Di desa, orang lebih percaya pada mata dan telinga daripada tanda tangan. Di situlah uang harus tahu diri, ia tidak boleh datang dengan banyak syarat, bunga tinggi, atau kata-kata rumit yang hanya dimengerti pegawai bank.
Karena uang, di desa, mestinya bukan soal kekayaan. Ia adalah soal kepercayaan. Soal hidup bisa jalan hari ini, besok, dan minggu depan.
Maka ketika Koperasi Desa Merah Putih (Kopdes MP) datang membawa gagasan: lembaga keuangan mikro yang tidak dibungkus jas, dasi, dan cicilan menyiksa, warga desa merasa ini bukan utopia.
Ini realistis.
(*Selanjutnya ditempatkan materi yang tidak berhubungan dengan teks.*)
(** Every generator is an involution for [add]. *)
Lemma add_add_same s c :
  reduced s → is_gen c = true → add (add s c) c = s.
Proof.
  intros Hs Hc.
  destruct (snoc_cases s) as [->|(s' & b & ->)].
  { rewrite add_nil. change [c] with ([] ++ [c]).
    by rewrite add_snoc, char_eqb_refl. }
  apply reduced_snoc in Hs as (Hs' & Hb & Hlast).
  rewrite add_snoc.
  destruct (char_eqb c b) eqn:Ecb.
  - apply char_eqb_eq in Ecb as ->.
    destruct (snoc_cases s') as [->|(s'' & z & ->)]; [done|].
    rewrite last_snoc in Hlast. destruct Hlast as [Hzb Hz].
    apply reduced_snoc in Hs' as (_ & Hzg & _).
    rewrite add_snoc, <- app_assoc.
    assert (char_eqb b z = false) as -> by (apply char_eqb_neq; congruence).
    destruct (is_gen_cases _ Hb) as [->|[->|[->| ->]]];
      destruct (is_gen_cases _ Hzg) as [->|[->|[->| ->]]]; done.
  - destruct (is_gen_cases _ Hb) as [->|[->|[->| ->]]];
      destruct (is_gen_cases _ Hc) as [->|[->|[->| ->]]];
      try done; simpl; rewrite <- ?app_assoc;
      first [ by rewrite add_snoc
            | change (?l ++ [?x; ?y]) with (l ++ [x] ++ [y]);
              rewrite app_assoc, add_snoc; by simpl ].
Qed.

(** Two different symbols of {b,c,d} in a row count as the third one. *)
Lemma add_add_merge s x y :
  reduced s → is_bcd x = true → is_bcd y = true → x ≠ y →
  add (add s x) y =
    add s (char_xor (char_xor (char_xor (char_xor x y) "d") "b") "c").
Proof.
  intros Hs Hx Hy Hxy.
  destruct (snoc_cases s) as [->|(s' & z & ->)].
  { rewrite !add_nil. change [x] with ([] ++ [x]). rewrite add_snoc.
    destruct (is_bcd_cases _ Hx) as [->|[->| ->]];
      destruct (is_bcd_cases _ Hy) as [->|[->| ->]]; done. }
  apply reduced_snoc in Hs as (Hs' & Hz & Hlast).
  assert (match last s' with Some u => u = "a" | None => True end ∨ z = "a") as Ha.
  { destruct (is_gen_cases _ Hz) as [->|Hzb]; [by right|left].
    destruct (last s') as [u|] eqn:El; [|done].
    destruct Hlast as [_ Hu].
    assert (is_bcd z = true) as Hzb' by (by destruct Hzb as [->|[->| ->]]).
    rewrite Hzb', andb_true_r in Hu.
    apply last_Some in El as [s'' ->].
    apply reduced_snoc in Hs' as (_ & Hug & _).
    destruct (is_gen_cases _ Hug) as [->|[->|[->| ->]]]; done. }
  destruct Ha as [Hu| ->].
  - (* the buffer ends with [a z] or is the single symbol [z] *)
    assert (∀ v, is_bcd v = true → add s' v = s' ++ [v]) as Hpush.
    { intros v Hv. destruct (snoc_cases s') as [->|(s'' & u & ->)]; [done|].
      rewrite last_snoc in Hu. subst u. rewrite add_snoc.
      destruct (is_bcd_cases _ Hv) as [->|[->| ->]]; by rewrite <- app_assoc. }
    destruct (is_gen_cases _ Hz) as [->|Hzb].
    + destruct (is_bcd_cases _ Hx) as [->|[->| ->]];
        destruct (is_bcd_cases _ Hy) as [->|[->| ->]]; try done;
        rewrite !add_snoc; simpl;
        change (?l ++ [?u; ?v]) with (l ++ [u] ++ [v]);
        rewrite app_assoc, add_snoc; simpl; by rewrite <- app_assoc.
    + destruct Hzb as [->|[->| ->]];
        destruct (is_bcd_cases _ Hx) as [->|[->| ->]];
        destruct (is_bcd_cases _ Hy) as [->|[->| ->]]; try done;
        rewrite !add_snoc; simpl; rewrite ?add_snoc; simpl;
        rewrite ?Hpush by done; done.
  - destruct (is_bcd_cases _ Hx) as [->|[->| ->]];
      destruct (is_bcd_cases _ Hy) as [->|[->| ->]]; try done;
      rewrite !add_snoc; simpl;
      change (?l ++ [?u; ?v]) with (l ++ [u] ++ [v]);
      rewrite app_assoc, add_snoc; simpl; by rewrite <- app_assoc.
Qed.


Lemma reduce_snoc w c : reduce (w ++ [c]) = add (reduce w) c.
Proof. unfold reduce. by rewrite fold_left_app. Qed.

Lemma reduce_reduced w : over_gens w → reduced (reduce w).
Proof. intros Hw. by apply fold_add_reduced; [apply reduced_nil|]. Qed.

Lemma reduced_over_gens w : reduced w → over_gens w.
Proof. by intros (? & _). Qed.

(** Feeding the symbols of [add r c] into a buffer amounts to feeding
    those of [r] and then [c]. *)
Lemma fold_add_add r c s :
  reduced r → reduced s → is_gen c = true →
  fold_left add (add r c) s = add (fold_left add r s) c.
Proof.
  intros Hr Hs Hc.
  destruct (snoc_cases r) as [->|(r' & b & ->)]; [done|].
  pose proof Hr as Hr0.
  apply reduced_snoc in Hr as (Hr' & Hb & Hlast).
  pose proof (fold_add_reduced r' s Hs (reduced_over_gens _ Hr')) as Hf.
  rewrite add_snoc.
  destruct (char_eqb c b) eqn:Ecb.
  - apply char_eqb_eq in Ecb as ->.
    rewrite fold_left_app. cbn [fold_left]. by rewrite add_add_same.
  - apply char_eqb_neq in Ecb.
    destruct (negb (char_eqb c "a") && negb (char_eqb b "a")) eqn:Em.
    + apply andb_true_iff in Em as [Eca Eba].
      apply negb_true_iff, char_eqb_neq in Eca, Eba.
      assert (is_bcd b = true) as Hbb
        by (destruct (is_gen_cases _ Hb) as [->|[->|[->| ->]]]; done).
      assert (is_bcd c = true) as Hcb
        by (destruct (is_gen_cases _ Hc) as [->|[->|[->| ->]]]; done).
      rewrite !fold_left_app. cbn [fold_left].
      rewrite add_add_merge; done || congruence.
    + change (r' ++ [b; c]) with (r' ++ [b] ++ [c]).
      by rewrite app_assoc, !fold_left_app.
Qed.

(** A buffer cannot tell a word from its reduction. *)
Lemma fold_add_reduce v s :
  reduced s → over_gens v →
  fold_left add (reduce v) s = fold_left add v s.
Proof.
  intros Hs. induction v as [|c v IH] using rev_ind; intros Hv; [done|].
  apply Forall_app in Hv as [Hv Hc]. rewrite Forall_singleton in Hc.
  rewrite reduce_snoc, fold_add_add by (done || by apply reduce_reduced).
  by rewrite IH, fold_left_app.
Qed.

Lemma fold_add_reverse w s :
  reduced s → over_gens w →
  fold_left add (reverse w) (fold_left add w s) = s.
Proof.
  revert s. induction w as [|c w IH]; intros s Hs Hw; [done|].
  apply Forall_cons in Hw as [Hc Hw].
  rewrite reverse_cons, fold_left_app. simpl.
  rewrite IH by auto using add_reduced. by apply add_add_same.
Qed.

(** *** The splitter and reduction *)

Lemma split_step_twice sw s0 s1 c :
  reduced s0 → reduced s1 → is_gen c = true →
  split_step (split_step (sw, s0, s1) c) c = (sw, s0, s1).
Proof.
  intros H0 H1 Hc.
  destruct (is_gen_cases _ Hc) as [->|[->|[->| ->]]]; destruct sw;
    cbn; rewrite ?add_add_same by done; done.
Qed.

Lemma split_step_merge sw s0 s1 x y :
  reduced s0 → reduced s1 → is_bcd x = true → is_bcd y = true → x ≠ y →
  split_step (split_step (sw, s0, s1) x) y =
    split_step (sw, s0, s1)
      (char_xor (char_xor (char_xor (char_xor x y) "d") "b") "c").
Proof.
  intros H0 H1 Hx Hy Hxy.
  destruct (is_bcd_cases _ Hx) as [->|[->| ->]];
    destruct (is_bcd_cases _ Hy) as [->|[->| ->]]; try done; destruct sw; cbn;
    rewrite ?add_add_same by done;
    rewrite ?(add_add_merge s0), ?(add_add_merge s1) by done; done.
Qed.

Lemma split_add r c :
  reduced r → is_gen c = true → split (add r c) = split_step (split r) c.
Proof.
  intros Hr Hc.
  destruct (snoc_cases r) as [->|(r' & b & ->)]; [done|].
  apply reduced_snoc in Hr as (Hr' & Hb & _).
  destruct (split r') as [[sw s0] s1] eqn:E.
  destruct (split_reduced _ _ _ _ E) as [H0 H1].
  rewrite add_snoc, !split_snoc, E.
  destruct (char_eqb c b) eqn:Ecb.
  - apply char_eqb_eq in Ecb as ->. by rewrite split_step_twice.
  - apply char_eqb_neq in Ecb.
    destruct (negb (char_eqb c "a") && negb (char_eqb b "a")) eqn:Em.
    + apply andb_true_iff in Em as [Eca Eba].
      apply negb_true_iff, char_eqb_neq in Eca, Eba.
      assert (is_bcd b = true) as Hbb
        by (destruct (is_gen_cases _ Hb) as [->|[->|[->| ->]]]; done).
      assert (is_bcd c = true) as Hcb
        by (destruct (is_gen_cases _ Hc) as [->|[->|[->| ->]]]; done).
      rewrite split_snoc, E. rewrite split_step_merge; done || congruence.
    + change (r' ++ [b; c]) with (r' ++ [b] ++ [c]).
      by rewrite app_assoc, !split_snoc, E.
Qed.

Lemma split_reduce w : over_gens w → split (reduce w) = split w.
Proof.
  induction w as [|c w IH] using rev_ind; intros Hw; [done|].
  apply Forall_app in Hw as [Hw Hc]. rewrite Forall_singleton in Hc.
  rewrite reduce_snoc, split_add by (done || by apply reduce_reduced).
  by rewrite IH, split_snoc.
Qed.

(** The flag of [split] is the parity of the number of [a]. *)
Lemma split_fold_flag w sw s0 s1 :
  (fold_left split_step w (sw, s0, s1)).1.1 = xorb sw (Nat.odd (count_a w)).
Proof.
  revert sw s0 s1. induction w as [|c w IH]; intros sw s0 s1.
  { simpl. by rewrite xorb_false_r. }
  cbn [fold_left]. unfold count_a. rewrite filter_cons.
  destruct (split_step_cases sw s0 s1 c)
    as [[-> E']|[[-> E']|[[-> E']|[[-> E']|[Hc E']]]]]; rewrite E'.
  - rewrite IH. rewrite decide_True by done. cbn [length].
    rewrite Nat.odd_succ, <- Nat.negb_odd. fold (count_a w).
    by destruct sw, (Nat.odd (count_a w)).
  - by rewrite IH, decide_False.
  - by rewrite IH, decide_False.
  - destruct sw; by rewrite IH, decide_False.
  - rewrite IH, decide_False; [done|]. by intros ->.
Qed.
Ini bisa mereka bangun dengan tangan sendiri.
Dalam struktur Kopdes MP, lembaga keuangan mikro (LKM) bukan berdiri sendiri sebagai lembaga, bukan pula meniru koperasi simpan pinjam gaya lama yang sibuk memungut iuran, tapi enggan memahami siapa yang sedang butuh dan siapa yang sedang jatuh.
LKM di sini adalah unit usaha dari koperasi, ibarat dapur tempat uang diputar, dibumbui niat baik, dan disajikan untuk menyambung hidup, bukan memperpanjang hutang.
Modelnya mirip Baitul Maal wat Tamwil (BMT). Lembaga keuangan syariah seperti yang berkembang di Sidogiri, Jawa Timur. Di sana, lebih dari 3 juta orang menjadi anggota.
Bukan karena bujukan brosur, tapi karena mereka merasa diikutkan, bukan dikendalikan. Dana mereka digerakkan berdasarkan akad bagi hasil, bukan bunga mencekik.
Tahun 2023, aset BMT UGT Sidogiri tercatat lebih dari Rp8 triliun, dan kredit macetnya rendah, di bawah 3%. Mereka menyatu dengan pasar, warung, pesantren, dan rumah-rumah. Mereka hadir, bukan sebagai kantor, tapi sebagai kawan.
Kopdes MP perlu meniru semangat itu, tapi tidak menyalin mentah-mentah. Karena setiap desa punya nadinya sendiri.